キャッシュは最適化であって、本当の source ではありません。キャッシュが死んだときにシステムが止まるなら、 あなたが持っているのはキャッシュではありません。バックアップの無いデータベースです。
この原則には、きわめて重要な前提条件があります。キャッシュが無くても DB が負荷に耐えられること。 fail-open が意味を持つのは、Redis が消えても PostgreSQL が、遅くなりつつも全トラフィックを受け止められる場合だけです。 DB がすでに過負荷だからキャッシュしているのなら、fail-open は Redis の障害を PostgreSQL の障害に変換するだけです。 テストは単純で、本番に強いられる前に自分で走らせるべきです。本番相当の負荷をかけた staging で Redis を落とし、 システムが立っていられるか見る。立っていられないなら、キャッシュは静かに必須のコンポーネントになっています。 その場合はまず DB を直すべきで、キャッシュを積み増すだけではいけません。

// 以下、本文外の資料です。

(* ===== verification/Dbg.v ===== *)
(** * The debug server (dripdbg/debug.c)

    A kernel thread that takes commands from the serial line, each ended by
    [#$^&e], and answers with lists whose entries start with [+=].  A string is a
    buffer with its terminator, a buffer of the heap a block of Blocks.v, with
    unmapped pages on both sides.  [dg_in] is what arrives on the line, and
    [dg_requests] what is sent to the resource manager. *)

From S2P Require Import Prelude Locks Bytes CString Format Blocks Vfs DList Kernel Stack Proc Sched Fd Urm Launch.

Definition EOM : list Z := chars "#$^&e".
Definition PLUS : list Z := chars "+=".

Record dbg_st : Type := mk_dbg {
  dg_kern : kstate;
  dg_tty : tty_t;
  dg_serial : serial;
  dg_in : list Z;
  dg_requests : list request
}.
#[export] Instance eta_dbg_st : Eta dbg_st := λ r, mk_dbg (dg_kern r) (dg_tty r) (dg_serial r) (dg_in r) (dg_requests r).

Section dbg.
Context (junk : Z → list Z).
Abbreviation gM := (stM dbg_st).

Definition dbg_kern {A} (m : kM A) : gM A := zoom dg_kern (λ k s, s <| dg_kern := k |>) m.
Definition dbg_tty {A} (m : stM tty_t A) : gM A := zoom dg_tty (λ t s, s <| dg_tty := t |>) m.
Definition dbg_serial {A} (m : stM serial A) : gM A := zoom dg_serial (λ t s, s <| dg_serial := t |>) m.

(** A string operation on a buffer of its own, and on the bytes of a block. *)
Definition on_buffer {A} (buf : list Z) (m : bM A) : gM (A * list Z) :=
  λ s, match m buf with Ok r => Ok (r, s) | Crash c => Crash c end.
Definition on_block {A} (b : block Z) (m : bM A) : gM (A * block Z) :=
  '(a, d) ← on_buffer (b_data b) m; mret (a, mk_block (b_size b) d).
Definition krealloc_bytes (b : block Z) (n : Z) : gM (block Z) :=
  match krealloc_block 0 1 junk (Some b) n with Ok b' => mret b' | Crash c => crashM c end.
Definition kcalloc_str (n : Z) : block Z := kcalloc_block 0 1 junk n.

(** [stack] is what the variable length array held. *)
Definition dripdbg_send (msg stack : list Z) : gM unit :=
  '(len, _) ← on_buffer msg (strlen 0);
  let final_msg := 0 :: take (Z.to_nat (len + 5)) (stack ++ replicate (Z.to_nat (len + 5)) 0) in
  '(_, final_msg) ← on_buffer final_msg (strcat msg);
  '(_, final_msg) ← on_buffer final_msg (strcat (EOM ++ [0]));
  dbg_serial (serial_write_buf final_msg (len + 5)).

(** The buffer and its size afterwards. *)
Definition dripdbg_add_list (dst : block Z) (new : list Z) (cur_buf_size : Z) : gM (block Z * Z) :=
  '(l, _) ← on_block dst (strlen 0);
  '(n, _) ← on_buffer new (strlen 0);
  '(buf, size) ← (if cur_buf_size <? l + n + 3 then
                    buf ← krealloc_bytes dst (l + n + 3);
                    '(l, _) ← on_block buf (strlen 0);
                    mret (buf, l + n + 3)
                  else mret (dst, cur_buf_size));
  '(_, buf) ← on_block buf (strcat (PLUS ++ [0]));
  '(_, buf) ← on_block buf (strcat new);
  mret (buf, size).

(** [stack] is what [char buf[30]] held. *)
Definition dripdbg_add_list_int (stack : list Z) (dst : block Z) (num cur_buf_size : Z) : gM (block Z * Z) :=
  '(_, buf) ← on_buffer stack (utoa num);
  dripdbg_add_list dst buf cur_buf_size.

Fixpoint add_ints (stack : list Z) (nums : list Z) (dst : block Z) (size : Z) : gM (block Z * Z) :=
  match nums with
  | [] => mret (dst, size)
  | num :: nums' => '(dst, size) ← dripdbg_add_list_int stack dst num size; add_ints stack nums' dst size
  end.

(** The lists of the commands [t] and [i] grow for every entry. *)
Definition append_entry (data : block Z) (new : list Z) : gM (block Z) :=
  '(l, _) ← on_block data (strlen 0);
  '(n, _) ← on_buffer new (strlen 0);
  data ← krealloc_bytes data (l + 3 + n);
  '(_, data) ← on_block data (strcat (PLUS ++ [0]));
  '(_, data) ← on_block data (strcat new);
  mret data.

(** The string of [entry] for every thread in the table. *)
Fixpoint thread_list (entry : thread_t → gM (list Z)) (tids : list Z) (data : block Z) : gM (block Z) :=
  match tids with
  | [] => mret data
  | a :: tids' =>
      if a =? 0 then thread_list entry tids' data
      else
        t ← dbg_kern (thread_at a);
        new ← entry t;
        data ← append_entry data new;
        thread_list entry tids' data
  end.

Definition name_entry (t : thread_t) : gM (list Z) := mret (t_name t ++ [0]).
Definition tid_entry (stack : list Z) (t : thread_t) : gM (list Z) :=
  '(_, id) ← on_buffer stack (utoa (u64 (t_tid t))); mret id.

Definition send_thread_list (stack : list Z) (entry : thread_t → gM (list Z)) : gM unit :=
  dbg_kern sched_acquire ;;
  tids ← dbg_kern (gets threads);
  data ← thread_list entry tids (kcalloc_str 1);
  dbg_kern sched_release ;;
  dripdbg_send (b_data data) stack.

(** The numbers that [values] takes from the thread named in the command. *)
Definition send_thread_info (stack buffer : list Z) (values : thread_t → list Z) : gM unit :=
  '(tid, _) ← on_buffer (drop 1 buffer) atou;
  dbg_kern sched_acquire ;;
  task ← dbg_kern (thread_slot tid);
  t ← dbg_kern (thread_at task);
  '(data, _) ← add_ints stack (values t) (kcalloc_str 1) 1;
  dbg_kern sched_release ;;
  dripdbg_send (b_data data) stack.

Definition reg_values (t : thread_t) : list Z :=
  let r := t_regs t in
  [r_rax r; r_rbx r; r_rcx r; r_rdx r; r_rdi r; r_rsi r; r_rbp r; r_r8 r; r_r9 r; r_r10 r; r_r11 r; r_r12 r; r_r13 r;
   r_r14 r; r_r15 r; r_rsp r; r_rip r; r_rflags r; r_cs r; r_ss r; r_cr3 r].
Definition time_values (t : thread_t) : list Z := [tsc_started t; tsc_stopped t; tsc_total t].

(** What is done for a command. *)
Definition handle (stack buffer : list Z) : gM unit :=
  '(c, _) ← on_buffer buffer (ld 0);
  if c =? 112 then dbg_tty (kprintf (chars "%s") [AStr (Format.cstr (drop 1 buffer))])
  else if c =? 104 then dripdbg_send (chars "hello world" ++ [0]) stack
  else if c =? 116 then send_thread_list stack name_entry
  else if c =? 105 then send_thread_list stack (tid_entry stack)
  else if c =? 73 then send_thread_info stack buffer reg_values
  else if c =? 99 then send_thread_info stack buffer time_values
  else if c =? 107 then
    '(tid, _) ← on_buffer (drop 1 buffer) atou;
    r ← dbg_kern (kill_task (s64 tid));
    modify (λ s, s <| dg_requests := dg_requests s ++ [r] |>)
  else dbg_tty (kprintf (chars "[DripDBG] Unknown message: '%s'" ++ [CH_newline]) [AStr (Format.cstr buffer)]).

(** [strcmp(buffer + i, "#$^&e")]; in front of the buffer nothing is mapped. *)
Definition strcmp_from (b : block Z) (i : Z) : gM Z :=
  if i <? 0 then crashM Fault else '(r, _) ← on_buffer (drop (Z.to_nat i) (b_data b)) (strcmp (EOM ++ [0])); mret r.

(** The inner loop, one arriving byte after the other; when the line is silent it waits. *)
Fixpoint receive (bytes : list Z) (buffer : block Z) (buffer_size buffer_index : Z) : gM (block Z * Z) :=
  match bytes with
  | [] => crashM Hang
  | data :: bytes' =>
      modify (λ s, s <| dg_in := bytes' |>) ;;
      '(_, buffer) ← on_block buffer (st buffer_index data);
      let buffer_index := buffer_index + 1 in
      buffer ← (if buffer_index =? buffer_size then krealloc_bytes buffer (buffer_size + 10) else mret buffer);
      let buffer_size := buffer_size + 10 in
      '(_, buffer) ← on_block buffer (st buffer_index 0);
      r ← strcmp_from buffer (buffer_index - 5);
      if (r =? 0) && (6 <=? buffer_index) then
        '(_, buffer) ← on_block buffer (st (buffer_index - 5) 0);
        mret (buffer, buffer_index)
      else receive bytes' buffer buffer_size buffer_index
  end.

(** A turn of the outer loop; in [yield] other threads run. *)
Definition debug_worker (stack : list Z) : gM unit :=
  s ← get;
  match dg_in s with
  | [] => mret tt
  | bytes =>
      '(buffer, buffer_index) ← receive bytes (kcalloc_str 10) 10 0;
      '(_, buffer) ← on_block buffer (st buffer_index 0);
      handle stack (b_data buffer)
  end.
End dbg.

(** ** Theorems about the debug server

    What the server would answer, and that it never does: the first byte that
    arrives makes it look in front of its buffer. *)

Section dbg.
Context (junk : Z → list Z).
Implicit Types s : dbg_st.

Definition text_ok (l : list Z) : Prop := Forall (λ c, c ≠ 0) l.

(** A block of [size] bytes that holds the string [d]. *)
Definition str_block (b : block Z) (size : Z) (d : list Z) : Prop :=
  block_ok 1 b ∧ b_size b = size ∧ text_ok d ∧ zlen d < size ∧ ∃ rest, b_data b = d ++ 0 :: rest.

Lemma on_block_ok {A} b (m : bM A) a d s : m (b_data b) = Ok (a, d) → on_block b m s = Ok ((a, mk_block (b_size b) d), s).
Proof. intros E. unfold on_block. assert (on_buffer (b_data b) m s = Ok ((a, d), s)) as E' by (unfold on_buffer; by rewrite E). by mrun E'. Qed.
Lemma on_buffer_ok {A} buf (m : bM A) a d s : m buf = Ok (a, d) → on_buffer buf m s = Ok ((a, d), s).
Proof. intros E. unfold on_buffer. by rewrite E. Qed.

Lemma str_block_len b size d s : str_block b size d → on_block b (strlen 0) s = Ok ((zlen d, b), s).
Proof. intros (_ & _ & Hd & _ & rest & E). erewrite on_block_ok by (rewrite E; by apply strlen_ok0). rewrite <-E. by destruct b. Qed.
(* ===== verification/IpcCalls.v ===== *)
(** * The system calls and the kernel's server of IPC (proc/syscalls.c, drivers/vesa.c)

    The meeting of client and server is the step relation of Ipc.v; here its
    outcome is an argument: [exchange] is [read_ipc_server] and
    [write_ipc_server], which give back the error for [rdx], and [wait_ipc] gives
    the handle a request was left in.  The handles are a heap of their own; the
    memory of the caller is that of the kernel state, at its own addresses.
    [upper] is the half of a [union ipc_err] that the code does not set. *)

From S2P Require Import Prelude Locks Bytes Format Blocks Pmm Frames Vmm DList Vfs Kernel Stack Proc Sched SleepQueue Fd UserMemory KeyMap ProcCalls Syscalls Urm Ipc Buffers Elf Launch Screen UserMemoryTheorems.

Definition IPC_OPERATION_NOT_SUPPORTED : Z := 5.
Definition IPC_BUFFER_INVALID : Z := 4.
Definition IPC_BUFFER_TOO_SMALL : Z := 3.

Record ipc_handle_t : Type := mk_handle {
  ih_pid : Z;
  ih_buffer : Z;
  ih_size : Z;
  ih_operation_type : Z;
  ih_err : Z;
  ih_completed : Z
}.
#[export] Instance eta_ipc_handle_t : Eta ipc_handle_t :=
  λ r, mk_handle (ih_pid r) (ih_buffer r) (ih_size r) (ih_operation_type r) (ih_err r) (ih_completed r).

Record ipc_call_st (F : Type) : Type := mk_ipc_call { iu : user_st F; hheap : gmap Z ipc_handle_t }.
Arguments mk_ipc_call {F} _ _.
Arguments iu {F} _.
Arguments hheap {F} _.
#[export] Instance eta_ipc_call_st F : Eta (ipc_call_st F) := λ r, mk_ipc_call (iu r) (hheap r).

(** [syscall_ipc_handle_t] is packed: the handle, the process, the buffer, its size, the operation, the error. *)
Definition SIZEOF_IPC_HANDLE : Z := 32.
Definition SIZEOF_VESA_AREA : Z := 32.

(** The number of pages of a buffer of [size] bytes, in the arithmetic of [int]. *)
Definition int_pages (size : Z) : Z := Z.quot (s32 (size + 4096 - 1)) 4096.

Section calls.
Context {F : Type} `{!FrameAlloc F}.
Abbreviation iM := (stM (ipc_call_st F)).
Context (exchange : Z → Z → Z → Z → Z → iM Z) (wait_ipc : Z → iM Z) (upper : Z).

Definition on_iu {A} (m : stM (user_st F) A) : iM A := zoom iu (λ u s, s <| iu := u |>) m.
Definition handle_at (a : Z) : iM ipc_handle_t := s ← get; of_opt (hheap s !! a).
Definition upd_handle (a : Z) (f : ipc_handle_t → ipc_handle_t) : iM unit :=
  h ← handle_at a; modify (λ s, s <| hheap := <[a := f h]> (hheap s) |>).

(** [memcpy] between two places of memory. *)
Definition copy_bytes (src dst n : Z) : kM unit :=
  modify (λ k, k <| kmem := store_bytes (kmem k) dst (load_bytes (kmem k) src (Z.to_nat n)) |>).
Definition write_bytes (dst : Z) (l : list Z) : kM unit := modify (λ k, k <| kmem := store_bytes (kmem k) dst l |>).

(** [kcalloc(size)] for an [int]: a negative size gives two pages, and clearing them runs into the page behind. *)
Definition kcalloc_int (size : Z) : stM (user_st F) Z := if size <? 0 then crashM Fault else kcalloc_bytes size.

Definition buffer_invalid : Z := IPC_BUFFER_INVALID + 4294967296 * upper.

Definition syscall_ipc_read (r : syscall_reg_t) : iM syscall_reg_t :=
  let size := s32 (s_rbx r) in
  m ← on_iu (on_vm (range_mapped (s_rdx r) (u64 size)));
  if m =? 0 then mret (r <| s_rdx := buffer_invalid |>)
  else
    buffer ← on_iu (kcalloc_int size);
    let userspace_addr := s_rdx r in
    err ← exchange IPC_OPERATION_READ (s32 (s_rdi r)) (s32 (s_rsi r)) buffer size;
    on_iu (on_kern (copy_bytes buffer userspace_addr size)) ;;
    mret (r <| s_rdx := err |>).

Definition syscall_ipc_write (r : syscall_reg_t) : iM syscall_reg_t :=
  let size := s32 (s_rbx r) in
  m ← on_iu (on_vm (range_mapped (s_rdx r) (u64 size)));
  if m =? 0 then mret (r <| s_rdx := buffer_invalid |>)
  else
    buffer ← on_iu (kcalloc_int size);
    on_iu (on_kern (copy_bytes (s_rdx r) buffer size)) ;;
    err ← exchange IPC_OPERATION_WRITE (s32 (s_rdi r)) (s32 (s_rsi r)) buffer size;
    mret (r <| s_rdx := err |>).

Definition assertM (b : bool) : kM unit := if b then mret tt else crashM Panic.

(** The caller's process, with the assertions on the way. *)
Definition caller_process : kM Z :=
  sched_acquire ;;
  pid ← get_cur_pid;
  target_process ← process_slot pid;
  assertM (negb (pid =? 0)) ;;
  cur ← get_cur_process;
  p ← process_at cur;
  assertM (p_pid p =? pid) ;;
  assertM (cur =? target_process) ;;
  assertM (negb (cur =? 0)) ;;
  sched_release ;;
  mret target_process.

(** What the caller finds at [rsi]: the handle's fields, and where its buffer is mapped; the error is not set. *)
Definition user_handle (handle : Z) (h : ipc_handle_t) (map_buffer_addr : Z) : list Z :=
  le_bytes 8 handle ++ le_bytes 4 (u32 (ih_pid h)) ++ le_bytes 8 map_buffer_addr ++ le_bytes 4 (u32 (ih_size h))
  ++ le_bytes 4 (u32 (ih_operation_type h)).

Definition syscall_ipc_wait (r : syscall_reg_t) : iM syscall_reg_t :=
  let r := r <| s_rdx := 0 |> in
  m ← on_iu (on_vm (range_mapped (s_rsi r) SIZEOF_IPC_HANDLE));
  if m =? 0 then mret (r <| s_rdx := EFAULT |>)
  else
    handle ← wait_ipc (s32 (s_rdi r));
    let r := if handle =? 0 then r <| s_rdx := EINVAL |> else r in
    target_process ← on_iu (on_kern caller_process);
    on_iu (on_kern (brk_acquire target_process)) ;;
    p ← on_iu (on_kern (process_at target_process));
    let map_buffer_addr := current_brk p in
    h ← handle_at handle;
    on_iu (on_kern (upd_process target_process (λ p, p <| current_brk := u64 (current_brk p + s32 (int_pages (ih_size h) * 4096)) |>))) ;;
    on_iu (on_kern (brk_release target_process)) ;;
    on_iu (on_vm (vmm_map (GET_LOWER_HALF (ih_buffer h)) map_buffer_addr (u64 (int_pages (ih_size h))) USER_PERMS)) ;;
    on_iu (on_kern (write_bytes (s_rsi r) (user_handle handle h map_buffer_addr))) ;;
    mret r.

Definition syscall_ipc_handling_complete (r : syscall_reg_t) : iM syscall_reg_t :=
  let r := r <| s_rdx := 0 |> in
  m ← on_iu (on_vm (range_mapped (s_rdi r) SIZEOF_IPC_HANDLE));
  if m =? 0 then mret (r <| s_rdx := EFAULT |>)
  else
    b ← on_iu (on_kern (bytes_at (s_rdi r) SIZEOF_IPC_HANDLE));
    let original_buffer := fld 0 8 b in
    upd_handle original_buffer (λ h, h <| ih_err := s32 (fld 28 4 b) |>) ;;
    upd_handle original_buffer (λ h, h <| ih_size := s32 (fld 20 4 b) |>) ;;
    h ← handle_at original_buffer;
    on_iu (on_kern (trigger_event (ih_completed h))) ;;
    mret r.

ここでも第一層が私たちを救ってくれます。Cache-Control が公開の読み取りトラフィックの大半を
エッジへ押し出しているので、Redis も API も苦しんでいる最中でさえ、CDN はキャッシュ済みのコンテンツを
配信し続けます。三つの層が独立しているということは、独立して壊れるということです。すべてを一箇所に
押し込めず切り分ける、その深い理由がここにあります。
6. 得られたチェックリスト
- キャッシュする前に計測する。ボトルネックが DB ではなく API の worker 数なら、 Redis を足しても気分が良くなるだけで、何も救われません。救うのはエッジのキャッシュです。
-
エッジのキャッシュは route ごとに opt-in する。キャッシュのポリシーを他の
decorator(
@Publicなど)から推論してはいけません。デフォルトはno-storeです。 -
「この response は誰にとっても同じか?」と問う。
publicと 打ち込む前にです。答えが「いいえ」または「たぶん違う」なら、privateかno-storeを使います。 -
response の内容に影響するものはすべてキャッシュキーに含める。URL、
ホスト名、あるいは
Varyを通じてです。multi-tenant のシステムでは、tenant をパスか ホスト名に置いてください。Varyの設定が常に正しいことに賭けてはいけません。 -
ホットなキーはすべて
wrap(single-flight)を通す。stampede 対策の無い ホットなキーは、TTL が切れる瞬間にちょうど合わせて仕掛けられた時限爆弾です。 -
KEYS/SCANではなく version で invalidate する。INCRは O(1) ですが、keyspace の走査はそうではなく、KEYSは Redis 全体を止めます。 一つの tenant が別の tenant のキャッシュを冷やさないよう、version は tenant ごとに分けます。 - fail-open し、そしてそれを訓練する。Redis の呼び出しにはすべて DB へ降りる フォールバックの分岐があります。実際の負荷をかけた staging で Redis を落としてみる。システムが落ちるなら、 あなたのキャッシュは静かに真実の源になっています。
結論
三つの層、三つの切り分けられた役割。Cache-Control は最大の読み取り負荷を引き受けますが、
一度送った response は取り戻せないため、最も慎重さを要する層でもあります。wrap を伴う Redis は
PostgreSQL を守り、キャッシュが切れたときに多数の request が DB に一斉に降りるのを防ぎます。version key は
keyspace を走査せずに、ほぼ即時の invalidation を可能にします。そのすべての根底にあるのは、たった一つの原則です。
PostgreSQL が真実の源であり、残りはシステムを速くするだけのものだ、ということです。
attempts/:id のインシデントは、私たちが新しいメンバーに今も語り継いでいる話です。キャッシュが
性能だけの問題ではないことを示しています。ヘッダーを一つ置き間違えれば、それはセキュリティの問題になります。
multi-tenant SaaS において、「速い」と「ある人のデータを別の人に配信する」の距離は、たった一語であることが
あります。public です。